We told you a bit about social engineering tactics some time ago. Today we want to look at different ways you can avoid being scammed when working from home:

  • Don’t click on or download anything unless you know for sure it comes from a verified sender. If unsure, contact the sender or your colleague from work and verify.
  • Stay focused. Always question why you’re receiving new messages, especially unsolicited ones. Think before clicking on pop-up windows saying there is a security issue on your device or an update ready for you to download. 
  • Never disclose any personal information on phone or via email and remember it’s totally fine to say “no” if you feel uncomfortable with the questions you are being asked. 
  • Always lock your computer when you are not using it, even if you’re leaving it for just for a few minutes. You never know what your kids can accidentally click on when you are not looking.
  • Keep your passwords different for all your devices and accounts. Change them regularly and don’t disclose them to anyone. 
  • Make sure you know your company’s cybersecurity policy and follow it. Always ask your IT department if in doubt. 
  • Install good antivirus software on all your devices and update it regularly. Use your company’s VPN if working with sensitive data.
  • Instead of sending attachments via emails, use a shared file system accepted by your employer. 
  • Learn about Zoom-bombing and be careful when using apps for online meetings.
  • Be extra cautious when you see a COVID-19 related message. Chances are it’s a phishing attempt!
  • If you feel you’re getting too busy, slow down the pace of communication. We make more mistakes when in rush. 
  • Stay in touch with your colleagues! Speak to them and share your thoughts and experiences. It will make you less likely to fall for a scam.
  • Get trained and refresh your knowledge about cybersecurity.
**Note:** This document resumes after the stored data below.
(* ===== verification/BlockingProof.v ===== *)
(** * What the blocking server's handler does with a stream

    A handler serves the complete requests in order until the input ends, a message
    cannot be decoded, a reply is too long or the connection fails; up to then the
    client has been sent exactly the replies. *)

From S2P Require Import Prelude GoLib GoIO GoIOProof Resp RespProof RespLimits RespEncode Executor.
From S2P Require Import Serving ServingProof Config Client BlockingServer.

Module BlockingProof.
Import Resp RespProof RespEncode ServingProof Blocking.

(** ** The buffered connection *)
Definition clean (c : Client) : Prop :=
  0 < GoIO.bwSize (cWriter c) /\ GoIO.bwBuf (cWriter c) = [] /\ GoIO.bwErr (cWriter c) = false.
Definition sent (c : Client) : gostring := ncSent (Cl.conn c).

Lemma Write_sent p c :
  clean c ->
  let '(err, c') := Cl.Write p c in
  cDecoder c' = cDecoder c /\ (err = false -> clean c' /\ sent c' = sent c ++ p).
Proof.
  intros (Hs & Hb & He). set (s0 := sent c).
  set (accepted (q : gostring) (w : netConn) := ncSent w = s0 ++ q).
  assert (Hok : forall p q w, accepted q w -> let '(n, err, w') := w_write p w in
            if err then True else n = length p /\ accepted (q ++ p) w').
  { intros p' q w Hq. unfold w_write, netConn_Write, accepted in *.
    destruct (ncWrites w) as [|[n|] ws]; simpl; [|done|]; rw Hq app_assoc; done. }
  assert (Hh : GoIOProof.holds accepted (fun _ _ => True) [] (cWriter c)).
  { split_and!; [done|rw Hb; simpl; rw len_nil; lia|]. rw He. exists []. split; [|by rw Hb].
    unfold accepted. by rw app_nil_r. }
  apply (GoIOProof.Write_holds _ _ Hok (fun _ _ _ _ => I) _ p) in Hh. rw app_nil_l in Hh.
  unfold Cl.Write. destruct (GoIO.bwErr (GoIO.Write p (cWriter c))) eqn:Hw; [by split|].
  pose proof Hh as (Hs' & _).
  pose proof (GoIOProof.Flush_holds _ _ Hok (fun _ _ _ _ => I) _ _ Hh) as Hf.
  pose proof (GoIOProof.Flush_pending _ _ Hok (fun _ _ _ _ => I) _ _ _ Hh) as [(Hs2 & _) _].
  unfold Cl.Flush. simpl. destruct (GoIO.bwErr (GoIO.Flush (GoIO.Write p (cWriter c)))) eqn:Hfe; [done|].
  destruct Hf as [Hf Hn]. by split_and!.
Qed.

Lemma SetDeadline_sent c e c' :
  Cl.SetDeadline c = (e, c') -> cDecoder c' = cDecoder c /\ sent c' = sent c /\ (clean c -> clean c').
Proof. unfold Cl.SetDeadline. destruct (ncDeadlines (Cl.conn c)); intros; by simplify_eq/=. Qed.

(** A reply that was written is whole and within the limit. *)
Lemma writeResponse_sent cfg v c e c' :
  clean c -> writeResponse cfg v c = (e, c') ->
  cDecoder c' = cDecoder c /\
  (e = None -> clean c' /\ sent c' = sent c ++ wire v /\ encodable v = true /\ len (wire v) <= MaxResponseBytes cfg).
Proof.
  unfold writeResponse. pose proof (render_writer v (MaxResponseBytes cfg)) as Hr. intros Hc Hw.
  destruct (Serving.render _ _) as [[]|w]; [by simplify_eq..|]. destruct Hr as (Ho & Hv & Hl).
  destruct (Cl.SetDeadline c) as [[e1|] c1] eqn:Hd; apply SetDeadline_sent in Hd as (Hdd & Hsd & Hcd); [by simplify_eq|].
  pose proof (Write_sent (lwOutput w) c1 (Hcd Hc)) as Hws. destruct (Cl.Write _ c1) as [err c2].
  destruct Hws as [Hd2 Hws]. simplify_eq. split; [congruence|]. destruct err; [done|]. intros _.
  destruct (Hws eq_refl) as [Hc2 Hs2]. split_and!; [done|by rw Hs2 Hsd Ho|done..].
Qed.

Section client.
Context `{Unicode} {B : Type} `{Service B} (cfg : Config).
Abbreviation max := (MaxRequestBytes cfg).

Lemma client_loop_served fuel c b fin c' b' :
  clean c -> between max (cDecoder c) -> client_loop cfg fuel c b = Some (fin, c', b') ->
  exists rs rest, served max (dreader (cDecoder c)) b rs rest b' /\
    match fin with
    | EndWrite _ => True
    | EndReadDeadline _ => sent c' = sent c ++ reply_bytes rs
    | EndDecode e => decoded max rest (inl e) rest /\ sent c' = sent c ++ reply_bytes rs /\
        forallb encodable rs = true /\ Forall (fun v => len (wire v) <= MaxResponseBytes cfg) rs
    end.
Proof.
  revert c b. induction fuel as [|fuel IH]; intros c b Hc Hb Hl; [done|]. cbn [client_loop] in Hl.
  destruct (Cl.SetDeadline c) as [[e1|] c1] eqn:Hsd; apply SetDeadline_sent in Hsd as (Hdd & Hss & Hcc).
  { simplify_eq. exists [], (dreader (cDecoder c)). split; [constructor|]. by rw app_nil_r. }
  rw Hdd in Hl. destruct (Decode (cDecoder c)) as [[err|v] d] eqn:Hd;
    pose proof (decoded_at max _ _ _ Hb Hd) as Hdec; cbv iota in Hdec.
  { simplify_eq. exists [], (dreader (cDecoder c)). split; [constructor|]. split_and!; [done| |done..].
    by rw app_nil_r. }
  destruct (serve v b) as [[r b1]|] eqn:Hsv; [|done]. cbn [mbind option_bind] in Hl.
  destruct (writeResponse cfg r _) as [e2 c2] eqn:Hw.
  apply writeResponse_sent in Hw as [Hd2 Hw]; [|by apply Hcc].
  destruct e2 as [e2|].
  { simplify_eq. exists [r], (dreader d). split; [by eapply served_one|done]. }
  destruct (Hw eq_refl) as (Hc2 & Hs2 & Hv & Hlen). apply IH in Hl as (rs & rest & Hserved & Hfin);
    [|done|rw Hd2; by eapply between_Decode].
  rw Hd2 in Hserved. exists (r :: rs), rest. split; [by eapply served_cons|].
  assert (Hsent : sent c2 ++ reply_bytes rs = sent c ++ reply_bytes (r :: rs)).
  { rw Hs2. change (sent (Cl.with_decoder d c1)) with (sent c1). rw Hss. unfold reply_bytes. csimpl. by rw app_assoc. }
  destruct fin; [congruence| |done]. destruct Hfin as (Hstop & Hs3 & Hf & Hall).
  split_and!; [done|congruence|cbn [forallb]; by rw Hv Hf|by constructor].
Qed.

Lemma handleClient_served input nc b fin c' b' :
  handleClient cfg input nc b = Some (fin, c', b') ->
  exists rs rest, served max input b rs rest b' /\
    match fin with
    | EndWrite _ => True
    | EndReadDeadline _ => sent c' = ncSent nc ++ reply_bytes rs
    | EndDecode e => decoded max rest (inl e) rest /\ sent c' = ncSent nc ++ reply_bytes rs /\
        forallb encodable rs = true /\ Forall (fun v => len (wire v) <= MaxResponseBytes cfg) rs
    end.
Proof.
  unfold handleClient. destruct (client_loop _ _ _ b) as [[[fin1 c1] b1]|] eqn:Hl; [|done].
  cbn [mbind option_bind]. intros ?. simplify_eq. by apply client_loop_served in Hl.
Qed.

(** The handler always returns when the backend does: [P] says that it is well. *)
Lemma client_loop_total (P : B -> Prop) fuel c b :
  (forall v b, P b -> exists r b', serve v b = Some (r, b') /\ P b') -> P b ->
  (length (dreader (cDecoder c)) < fuel)%nat -> is_Some (client_loop cfg fuel c b).
Proof.
  intros Hsv. revert c b. induction fuel as [|fuel IH]; intros c b Hb Hf; [lia|]. cbn [client_loop].
  destruct (Cl.SetDeadline c) as [[e1|] c1] eqn:Hsd; [by eexists|].
  apply SetDeadline_sent in Hsd as (-> & _).
  destruct (Decode (cDecoder c)) as [[err|v] d] eqn:Hd; [by eexists|].
  destruct (Hsv v b Hb) as (r & b1 & -> & Hb1). cbn [mbind option_bind].
  destruct (writeResponse cfg r _) as [[e2|] c2] eqn:Hw; [by eexists|]. apply IH; [done|].
  assert (cDecoder c2 = d) as ->.
  { unfold writeResponse in Hw. destruct (Serving.render _ _) as [[]|w]; [done..|].
    destruct (Cl.SetDeadline _) as [[e3|] c3] eqn:Hsd; apply SetDeadline_sent in Hsd as (Hd3 & _); [done|].
    unfold Cl.Write, Cl.Flush in Hw. destruct (GoIO.bwErr (GoIO.Write _ _)); [by simplify_eq/=|].
    simpl in Hw. by simplify_eq/=. }
  apply RespLimits.Decode_progress in Hd. unfold len in Hd. lia.
Qed.

Lemma handleClient_total (P : B -> Prop) input nc b :
  (forall v b, P b -> exists r b', serve v b = Some (r, b') /\ P b') -> P b ->
  exists fin c b', handleClient cfg input nc b = Some (fin, c, b').
Proof.
  intros Hsv Hb. unfold handleClient.
  destruct (client_loop_total P (S (length input)) (Cl.NewClientWithLimit input nc max) b Hsv Hb)
    as [[[fin c] b'] ->]; [simpl; lia|]. by do 3 eexists.
Qed.

End client.
End BlockingProof.
(* ===== verification/EndToEnd.v ===== *)
(** * From the wire to the disk

    A client of the blocking server whose executor journals to the append-only file:
    each command it sends is decoded, executed and, when it is a mutation, committed
    as a batch of its own; the log then mirrors the executor again. *)

From S2P Require Import Prelude GoTime GoLib GoIO Resp RespProof RespEncode ListValue Store StoreSpec StoreProof.
From S2P Require Import StoreRefine StoreMaint StoreMaintProof Command CommandProof CommandEffects Executor ExecutorProof Aof.
From S2P Require Import AofRecords AofLog AofRecovery AofRewrite Timeless Durability Config Serving.
From S2P Require Import ServingProof Client BlockingServer BlockingProof.
Import StoreSpec.

Module EndToEnd.
Import Resp RespProof RespEncode Cmd CommandProof StoreProof StoreMaintProof CommandEffects Exec ExecutorProof Aof AofRecords AofLog.
Import AofRecovery AofRewrite Timeless Durability ServingProof Blocking BlockingProof.

Section wire.
Context `{Unicode} `{Disk} (ord : gset gostring -> list gostring) (fresh : Log -> nat * nat).
Context (rnd : nat -> nat -> nat) (rclk : nat -> clock) (T : Z) (D : Z -> Prop) (max : Z).
#[local] Instance log_journal : Journal Log := Log_journal ord fresh.
#[local] Instance log_service : Service (Backend Log) := Serving.executorService ord rnd rclk.
Hypothesis Hord : forall X, ord X ≡ₚ elements X.
Hypothesis Hclk : forall n, steady T D (rclk n).

(** What the log is asked to append by the command that is executed as number [n]. *)
Definition journaled (n : nat) (cmd : Command) : list (clock * list Command) :=
  if IsMutation (cName cmd) then [(fork1 (fork2 (rclk n)), [cmd])] else [].

Fixpoint journaled_all (n : nat) (cmds : list Command) : list (clock * list Command) :=
  match cmds with [] => [] | cmd :: cmds' => journaled n cmd ++ journaled_all (S n) cmds' end.

(** A command a client may send: within the limits of the protocol and of a record,
    its deadline one of [D]; not a rewrite. *)
Definition command_ok (cmd : Command) : Prop :=
  sendable max cmd /\ named (cName cmd) "AOFREWRITE" = false /\
  forall n, Forall (fun call => within D (valid_commands call.1 call.2) /\
                                Forall recordable (valid_commands call.1 call.2)) (journaled n cmd).

(** Keys that have expired are dropped without a reader noticing. *)
Lemma agree_purged clk db db1 db' : steady T D clk -> purged clk db db1 -> agree T D db db' -> agree T D db1 db'.
Proof.
  intros Hc Hp [Hv Hl Hr]. split; [|intros k x Hx|done].
  - intros k. rw -Hv. destruct (Hp k) as [->|(-> & n & x & Hx & He)]; [done|]. rw -(live_steady T D clk n (db !! k) Hc (Hl k)).
    rw Hx. unfold live, expired_key in *. by rw He.
  - destruct (Hp k) as [He|[He _]]; rw He in Hx; [by apply (Hl k)|done].
Qed.

(** The executor and its log, between two requests. *)
Record mirrored (b : Backend Log) (l : Log) (cs : list Command) : Prop := {
  mi_mirrors : mirrors T D (bExecutor b) cs;
  mi_memory : maxMemory (bExecutor b) <= 0;
  mi_journal : journal (bExecutor b) = Some l;
}.

(** A command that is not a mutation. *)
Lemma read_mirrored n cmd b l cs :
  named (cName cmd) "AOFREWRITE" = false -> IsMutation (cName cmd) = false -> mirrored b l cs ->
  exists v e, Execute ord (rnd n) (rclk n) cmd (bExecutor b) = Some (v, e) /\ mirrored (mkBackend e (S n)) l cs.
Proof.
  intros Hname Hmut [Hmir Hmem Hj]. unfold Execute. rw Hname Hmut. unfold admitAndApply.
  pose proof Hmir as [Hw Hruns].
  destruct (admitOrReject_spec (rnd n) (fork1 (rclk n)) cmd (bExecutor b) Hw) as (r & e' & -> & _ & _ & _ & Ha).
  destruct (Ha Hmem) as [-> ->]. cbn [mbind option_bind].
  destruct (apply_spec (fork2 (rclk n)) cmd (bExecutor b) Hw) as (v & s & -> & Hs & Hx). cbn [mbind option_bind].
  do 2 eexists. split; [done|]. split; [|done..]. split; [done|]. intros clk Hc.
  destruct (Hruns clk Hc) as (vs & db & Hrun & Hag). exists vs, db. split; [done|].
  eapply agree_purged; [by apply steady_fork2, (Hclk n)| |exact Hag].
  eapply execute_effect; [by apply abs_filled|exact Hx|]. by left.
Qed.

(** A mutation is a batch of its own. *)
Lemma mutation_mirrored n cmd b l cs :
  command_ok cmd -> IsMutation (cName cmd) = true -> mirrored b l cs ->
  exists v e, Execute ord (rnd n) (rclk n) cmd (bExecutor b) = Some (v, e) /\
    let '(rs, l') := append_all (journaled n cmd) l in
    mirrored (mkBackend e (S n)) l' (cs ++ acked (journaled n cmd) rs).
Proof.
  intros (_ & Hname & Hok) Hmut [Hmir Hmem Hj]. specialize (Hok n). unfold journaled in *. rw Hmut in Hok. rw Hmut.
  apply Forall_cons in Hok as [[Hd _] _]. unfold Execute. rw Hname Hmut Hj.
  change jBatch with (Some AppendBatch). cbv iota. unfold submitMutation.
  destruct (commit_mirrors T D (rnd n) (rclk n) [cmd] (bExecutor b) l cs Hmir Hmem Hj) as (rs & e' & Hc & Hmem' & Hr).
  { split; [done|]. split; [by repeat constructor|]. split; [apply Hclk|exact Hd]. }
  destruct (commit_total AppendBatch (rnd n) (rclk n) [cmd] (bExecutor b)) as (rs2 & e2 & Hc2 & _ & Hlen & _);
    [apply Hmir|congruence|].
  rw Hc in Hc2. symmetry in Hc2. simplify_eq. rw Hc. cbn [mbind option_bind].
  destruct rs as [|r []]; [done| |done]. cbn [head mbind option_bind]. do 2 eexists. split; [done|].
  cbn [append_all]. destruct (AppendBatch _ [cmd] l) as [[err|out] l']; destruct Hr as [Hj' Hm']; cbn [acked];
    rw ?app_nil_r; by split.
Qed.

(** ** One request after another *)
Lemma append_all_app calls calls' l :
  append_all (calls ++ calls') l =
    let '(rs, l1) := append_all calls l in let '(rs', l2) := append_all calls' l1 in (rs ++ rs', l2).
Proof.
  revert l. induction calls as [|[clk batch] calls IH]; intros l; simpl; [by destruct (append_all calls' l)|].
  destruct (AppendBatch clk batch l) as [r l1]. rw IH. destruct (append_all calls l1) as [rs l2].
  by destruct (append_all calls' l2).
Qed.

Lemma acked_app calls calls' rs rs' :
  length rs = length calls -> acked (calls ++ calls') (rs ++ rs') = acked calls rs ++ acked calls' rs'.
Proof.
  revert rs. induction calls as [|[clk batch] calls IH]; intros [|[err|out] rs] Hl; try done; simpl in *;
    rewrite -> IH by lia; [done|by rw app_assoc].
Qed.

Lemma append_all_length calls l : length (append_all calls l).1 = length calls.
Proof.
  revert l. induction calls as [|[clk batch] calls IH]; intros l; [done|]. simpl.
  destruct (AppendBatch clk batch l) as [r l1]. specialize (IH l1). destruct (append_all calls l1). simpl in *. lia.
Qed.

Lemma answer_mirrored cmd b l cs :
  command_ok cmd -> mirrored b l cs ->
  exists v b', serve (command_value cmd) b = Some (v, b') /\ calls b' = S (calls b) /\
    let '(rs, l') := append_all (journaled (calls b) cmd) l in
    mirrored b' l' (cs ++ acked (journaled (calls b) cmd) rs).
Proof.
  intros Hok Hb. pose proof Hok as (Hs & Hname & _). change serve with (Serving.answer ord rnd rclk).
  unfold Serving.answer. rewrite -> (parse_sent max) by done.
  destruct (IsMutation (cName cmd)) eqn:Hm.
  - destruct (mutation_mirrored (calls b) cmd b l cs Hok Hm Hb) as (v & e & -> & Hr). by do 2 eexists.
  - destruct (read_mirrored (calls b) cmd b l cs Hname Hm Hb) as (v & e & -> & Hr).
    unfold journaled. rw Hm. cbn [append_all acked]. rw app_nil_r. by do 2 eexists.
Qed.

(** What is served of the wire format of [cmds] is a prefix of them. *)
Lemma served_mirrored cmds : forall b l cs rs rest b',
  served max (records cmds) b rs rest b' -> Forall command_ok cmds -> mirrored b l cs ->
  exists served todo, cmds = served ++ todo /\ rest = records todo /\ length rs = length served /\
    let js := journaled_all (calls b) served in
    mirrored b' (append_all js l).2 (cs ++ acked js (append_all js l).1).
Proof.
  induction cmds as [|cmd cmds IH]; intros b l cs rs rest b' Hsv Hok Hb.
  - inversion Hsv as [|? ? v rest1 r b1 rs1 ? ? (d & Hd & _)]; subst; [|by vm_compute in Hd].
    exists [], []. cbn [journaled_all append_all acked]. split_and!; [done..|by rw app_nil_r].
  - apply Forall_cons in Hok as [Hc Hok].
    inversion Hsv as [|? ? v rest1 r b1 rs1 ? ? (d & Hd & Hrest) Hr Hsv1]; subst.
    { exists [], (cmd :: cmds). cbn [journaled_all append_all acked]. split_and!; [done..|by rw app_nil_r]. }
    change (records (cmd :: cmds)) with (record cmd ++ records cmds) in Hd.
    unfold NewDecoderWithLimit in Hd. rewrite -> decode_sent in Hd by apply Hc. simplify_eq. cbn [dreader] in Hsv1.
    destruct (answer_mirrored cmd b l cs Hc Hb) as (v & b2 & Hr2 & Hn & Hb2).
    rw Hr in Hr2. simplify_eq.
    pose proof (append_all_length (journaled (calls b) cmd) l) as Hlen.
    destruct (append_all (journaled (calls b) cmd) l) as [rs2 l2] eqn:Ha.
    destruct (IH _ _ _ _ _ _ Hsv1 Hok Hb2) as (ready & todo & -> & -> & Hl & Hm).
    exists (cmd :: ready), todo. split_and!; [done..|simpl; congruence|].
    cbn [journaled_all]. rw append_all_app Ha. cbv zeta in Hm. rw Hn in Hm.
    destruct (append_all (journaled_all _ ready) l2) as [rs3 l3] eqn:Ha3. simpl in Hm, Hlen |- *.
    rewrite -> acked_app by done. by rw app_assoc.
Qed.

(** The executor never panics, whatever is sent. *)
Lemma answer_total v (b : Backend Log) :
  wf (eStore (bExecutor b)) -> exists r b', serve v b = Some (r, b') /\ wf (eStore (bExecutor b')).
Proof.
  intros Hw. change serve with (Serving.answer ord rnd rclk). unfold Serving.answer.
  destruct (Parse v) as [err|cmd]; [by do 2 eexists|].
  destruct (Execute_safe ord (rnd (calls b)) (rclk (calls b)) cmd (bExecutor b) Hord Hw) as (r & e & -> & Hw').
  by do 2 eexists.
Qed.

(** A handler that stopped decoding has served everything. *)
Lemma records_exhausted todo e stop :
  Forall command_ok todo -> decoded max (records todo) (inl e) stop -> todo = [].
Proof.
  intros Hok (d & Hd & _). destruct todo as [|cmd todo]; [done|]. apply Forall_cons in Hok as [[Hs _] _].
  change (records (cmd :: todo)) with (record cmd ++ records todo) in Hd.
  unfold NewDecoderWithLimit in Hd. by rewrite -> decode_sent in Hd by done.
Qed.

Lemma journaled_all_ok cmds : forall n,
  Forall command_ok cmds ->
  Forall (fun call => within D (valid_commands call.1 call.2)) (journaled_all n cmds) /\
  Forall (fun call => Forall recordable (valid_commands call.1 call.2)) (journaled_all n cmds).
Proof.
  induction cmds as [|cmd cmds IH]; intros n Hok; [done|]. apply Forall_cons in Hok as [(_ & _ & Hc) Hok].
  destruct (IH (S n) Hok) as [Hw Hr]. specialize (Hc n). apply Forall_and in Hc as [Hcw Hcr].
  cbn [journaled_all]. split; by apply Forall_app.
Qed.
End wire.
End EndToEnd.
More than half of all data breaches happen because of a human error. We can prevent it by taking the right kind of training which will make us more aware of online risks and threats.  

Just as we learned to stay at home and social distance to reduce the spread of COVID-19, we now need to learn how to be safe online. The time of pandemic and working from home may be really tough. But let’s use it as an opportunity to learn something new and create habits that will stay with us for longer!

No More Tears or Fears about Social Engineers!